== Segment start ==

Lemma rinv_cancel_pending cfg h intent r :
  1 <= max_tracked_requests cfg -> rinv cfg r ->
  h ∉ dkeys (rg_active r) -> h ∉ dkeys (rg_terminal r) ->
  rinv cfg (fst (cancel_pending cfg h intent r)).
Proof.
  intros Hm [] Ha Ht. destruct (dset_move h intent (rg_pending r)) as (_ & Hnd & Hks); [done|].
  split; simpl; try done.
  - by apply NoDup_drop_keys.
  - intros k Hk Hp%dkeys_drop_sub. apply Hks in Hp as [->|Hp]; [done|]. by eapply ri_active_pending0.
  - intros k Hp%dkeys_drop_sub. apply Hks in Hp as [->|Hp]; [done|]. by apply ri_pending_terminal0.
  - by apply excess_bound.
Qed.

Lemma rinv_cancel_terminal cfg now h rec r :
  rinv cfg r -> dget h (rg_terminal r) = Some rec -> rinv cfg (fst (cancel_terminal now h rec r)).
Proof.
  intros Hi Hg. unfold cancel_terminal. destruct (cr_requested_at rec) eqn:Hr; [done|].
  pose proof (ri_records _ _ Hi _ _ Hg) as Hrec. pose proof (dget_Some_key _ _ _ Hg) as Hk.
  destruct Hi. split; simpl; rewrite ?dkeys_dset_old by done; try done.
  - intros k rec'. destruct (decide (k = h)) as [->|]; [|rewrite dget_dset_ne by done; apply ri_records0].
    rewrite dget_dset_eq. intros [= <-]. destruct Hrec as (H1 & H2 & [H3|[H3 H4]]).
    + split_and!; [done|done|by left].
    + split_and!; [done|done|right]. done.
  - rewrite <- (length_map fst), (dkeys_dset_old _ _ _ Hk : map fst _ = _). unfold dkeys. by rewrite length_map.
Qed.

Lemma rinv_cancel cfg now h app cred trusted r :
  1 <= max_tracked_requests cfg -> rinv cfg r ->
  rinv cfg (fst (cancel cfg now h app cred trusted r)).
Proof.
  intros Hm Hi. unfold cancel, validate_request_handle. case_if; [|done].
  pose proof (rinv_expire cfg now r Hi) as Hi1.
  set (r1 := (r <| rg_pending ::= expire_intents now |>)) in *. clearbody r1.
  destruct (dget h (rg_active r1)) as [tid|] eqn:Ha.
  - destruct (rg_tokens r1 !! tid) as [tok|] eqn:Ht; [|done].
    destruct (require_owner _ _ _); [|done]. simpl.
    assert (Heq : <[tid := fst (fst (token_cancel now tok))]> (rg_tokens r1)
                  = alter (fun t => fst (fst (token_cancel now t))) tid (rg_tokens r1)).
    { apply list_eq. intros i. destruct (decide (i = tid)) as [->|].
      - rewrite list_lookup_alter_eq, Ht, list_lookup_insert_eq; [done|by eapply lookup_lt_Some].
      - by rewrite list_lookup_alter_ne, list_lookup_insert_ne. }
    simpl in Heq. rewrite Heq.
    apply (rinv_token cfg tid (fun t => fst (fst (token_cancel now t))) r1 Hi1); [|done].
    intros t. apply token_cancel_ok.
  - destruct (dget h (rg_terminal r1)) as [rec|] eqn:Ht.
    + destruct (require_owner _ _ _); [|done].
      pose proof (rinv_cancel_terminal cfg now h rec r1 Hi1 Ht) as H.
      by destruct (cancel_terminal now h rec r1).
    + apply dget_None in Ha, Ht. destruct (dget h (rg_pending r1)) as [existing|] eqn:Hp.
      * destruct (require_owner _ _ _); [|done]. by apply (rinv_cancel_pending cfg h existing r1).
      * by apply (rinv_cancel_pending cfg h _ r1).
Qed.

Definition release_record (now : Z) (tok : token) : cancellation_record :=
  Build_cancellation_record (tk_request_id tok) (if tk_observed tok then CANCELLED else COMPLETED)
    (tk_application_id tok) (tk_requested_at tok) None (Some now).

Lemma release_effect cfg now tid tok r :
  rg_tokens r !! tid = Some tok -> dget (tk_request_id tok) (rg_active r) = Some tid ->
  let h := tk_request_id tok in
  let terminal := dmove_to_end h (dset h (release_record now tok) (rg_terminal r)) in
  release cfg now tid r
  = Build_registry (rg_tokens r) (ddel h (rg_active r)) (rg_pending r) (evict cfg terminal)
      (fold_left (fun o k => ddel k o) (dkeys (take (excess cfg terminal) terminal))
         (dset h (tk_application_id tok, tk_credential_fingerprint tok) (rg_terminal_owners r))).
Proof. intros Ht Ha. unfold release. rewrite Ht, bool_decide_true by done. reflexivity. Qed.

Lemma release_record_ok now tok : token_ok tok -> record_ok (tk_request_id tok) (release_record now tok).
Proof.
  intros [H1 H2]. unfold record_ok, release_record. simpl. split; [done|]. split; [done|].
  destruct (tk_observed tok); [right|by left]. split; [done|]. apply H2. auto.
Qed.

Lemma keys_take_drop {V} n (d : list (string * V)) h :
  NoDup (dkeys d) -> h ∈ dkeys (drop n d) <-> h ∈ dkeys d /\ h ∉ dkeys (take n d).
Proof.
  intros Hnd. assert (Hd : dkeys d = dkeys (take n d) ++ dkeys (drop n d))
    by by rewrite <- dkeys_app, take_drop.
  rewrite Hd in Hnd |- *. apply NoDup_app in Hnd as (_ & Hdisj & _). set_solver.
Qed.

== Segment end ==
== Segment start ==

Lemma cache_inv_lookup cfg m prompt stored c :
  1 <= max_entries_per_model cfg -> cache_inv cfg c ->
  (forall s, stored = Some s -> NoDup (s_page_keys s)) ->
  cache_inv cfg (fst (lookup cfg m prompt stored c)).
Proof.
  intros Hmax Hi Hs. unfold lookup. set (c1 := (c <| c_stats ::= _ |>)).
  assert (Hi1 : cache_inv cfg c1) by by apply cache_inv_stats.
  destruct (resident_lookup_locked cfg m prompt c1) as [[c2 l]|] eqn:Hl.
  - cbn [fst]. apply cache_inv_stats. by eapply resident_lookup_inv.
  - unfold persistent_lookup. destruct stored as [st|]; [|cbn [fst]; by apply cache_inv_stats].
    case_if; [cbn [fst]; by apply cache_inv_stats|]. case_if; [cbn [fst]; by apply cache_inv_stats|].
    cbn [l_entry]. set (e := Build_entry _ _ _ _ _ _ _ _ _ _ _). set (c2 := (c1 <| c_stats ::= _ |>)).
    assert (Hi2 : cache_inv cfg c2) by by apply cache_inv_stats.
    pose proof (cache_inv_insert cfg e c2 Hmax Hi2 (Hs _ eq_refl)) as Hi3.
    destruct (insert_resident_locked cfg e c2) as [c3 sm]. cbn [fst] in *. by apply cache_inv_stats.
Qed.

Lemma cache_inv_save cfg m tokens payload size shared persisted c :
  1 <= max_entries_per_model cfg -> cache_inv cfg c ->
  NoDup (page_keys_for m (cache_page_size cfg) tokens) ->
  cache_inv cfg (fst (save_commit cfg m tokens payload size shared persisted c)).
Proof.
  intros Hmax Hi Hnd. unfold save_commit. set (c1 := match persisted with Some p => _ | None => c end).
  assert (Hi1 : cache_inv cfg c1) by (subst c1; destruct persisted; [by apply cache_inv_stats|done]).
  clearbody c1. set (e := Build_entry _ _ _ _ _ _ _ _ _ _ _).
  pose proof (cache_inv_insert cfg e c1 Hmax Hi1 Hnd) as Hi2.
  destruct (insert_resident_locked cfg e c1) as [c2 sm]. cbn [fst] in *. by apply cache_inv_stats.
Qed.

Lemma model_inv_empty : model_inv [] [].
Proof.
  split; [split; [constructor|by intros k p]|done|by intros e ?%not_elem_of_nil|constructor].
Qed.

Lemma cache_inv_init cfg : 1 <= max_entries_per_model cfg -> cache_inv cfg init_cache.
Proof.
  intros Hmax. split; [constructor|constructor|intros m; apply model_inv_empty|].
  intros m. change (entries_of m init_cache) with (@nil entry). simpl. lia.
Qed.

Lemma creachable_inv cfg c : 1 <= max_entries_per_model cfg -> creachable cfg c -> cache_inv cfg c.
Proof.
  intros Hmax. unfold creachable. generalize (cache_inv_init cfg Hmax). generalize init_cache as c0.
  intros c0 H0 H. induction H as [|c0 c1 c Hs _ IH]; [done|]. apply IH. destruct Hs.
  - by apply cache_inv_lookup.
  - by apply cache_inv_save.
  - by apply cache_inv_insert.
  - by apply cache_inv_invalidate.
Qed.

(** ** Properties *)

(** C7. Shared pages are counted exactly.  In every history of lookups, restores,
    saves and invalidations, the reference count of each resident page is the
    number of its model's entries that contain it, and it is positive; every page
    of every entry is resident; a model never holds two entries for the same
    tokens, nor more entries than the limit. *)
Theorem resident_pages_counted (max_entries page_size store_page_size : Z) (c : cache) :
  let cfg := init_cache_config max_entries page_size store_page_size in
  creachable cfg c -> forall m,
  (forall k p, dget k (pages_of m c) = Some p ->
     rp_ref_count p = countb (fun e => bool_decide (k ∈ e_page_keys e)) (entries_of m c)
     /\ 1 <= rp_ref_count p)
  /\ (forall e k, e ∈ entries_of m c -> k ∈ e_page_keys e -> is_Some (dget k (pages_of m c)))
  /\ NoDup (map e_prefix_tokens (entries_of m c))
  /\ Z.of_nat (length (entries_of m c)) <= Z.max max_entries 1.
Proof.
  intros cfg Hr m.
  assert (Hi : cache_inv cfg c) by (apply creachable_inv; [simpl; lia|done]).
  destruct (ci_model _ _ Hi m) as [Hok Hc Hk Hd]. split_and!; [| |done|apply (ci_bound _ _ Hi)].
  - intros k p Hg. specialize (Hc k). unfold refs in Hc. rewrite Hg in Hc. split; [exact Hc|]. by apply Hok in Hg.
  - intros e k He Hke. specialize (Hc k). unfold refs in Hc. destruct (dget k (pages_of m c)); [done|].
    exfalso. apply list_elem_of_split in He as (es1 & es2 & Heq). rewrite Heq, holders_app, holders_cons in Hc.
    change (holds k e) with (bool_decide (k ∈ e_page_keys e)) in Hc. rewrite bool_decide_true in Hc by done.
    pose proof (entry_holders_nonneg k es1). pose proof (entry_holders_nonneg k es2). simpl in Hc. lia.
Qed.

== Segment end ==

• **EXERCISE AIM**
Please copy the lines in the records above between the one holding "intros t. apply token_cancel_ok." and the one holding "(fold_left (fun o", inclusive, exactly and with no other line.

• **OUTPUT OF THE TASK**
    intros t. apply token_cancel_ok.
  - destruct (dget h (rg_terminal r1)) as [rec|] eqn:Ht.
    + destruct (require_owner _ _ _); [|done].
      pose proof (rinv_cancel_terminal cfg now h rec r1 Hi1 Ht) as H.
      by destruct (cancel_terminal now h rec r1).
    + apply dget_None in Ha, Ht. destruct (dget h (rg_pending r1)) as [existing|] eqn:Hp.
      * destruct (require_owner _ _ _); [|done]. by apply (rinv_cancel_pending cfg h existing r1).
      * by apply (rinv_cancel_pending cfg h _ r1).
Qed.

Definition release_record (now : Z) (tok : token) : cancellation_record :=
  Build_cancellation_record (tk_request_id tok) (if tk_observed tok then CANCELLED else COMPLETED)
    (tk_application_id tok) (tk_requested_at tok) None (Some now).

Lemma release_effect cfg now tid tok r :
  rg_tokens r !! tid = Some tok -> dget (tk_request_id tok) (rg_active r) = Some tid ->
  let h := tk_request_id tok in
  let terminal := dmove_to_end h (dset h (release_record now tok) (rg_terminal r)) in
  release cfg now tid r
  = Build_registry (rg_tokens r) (ddel h (rg_active r)) (rg_pending r) (evict cfg terminal)
      (fold_left (fun o k => ddel k o) (dkeys (take (excess cfg terminal) terminal))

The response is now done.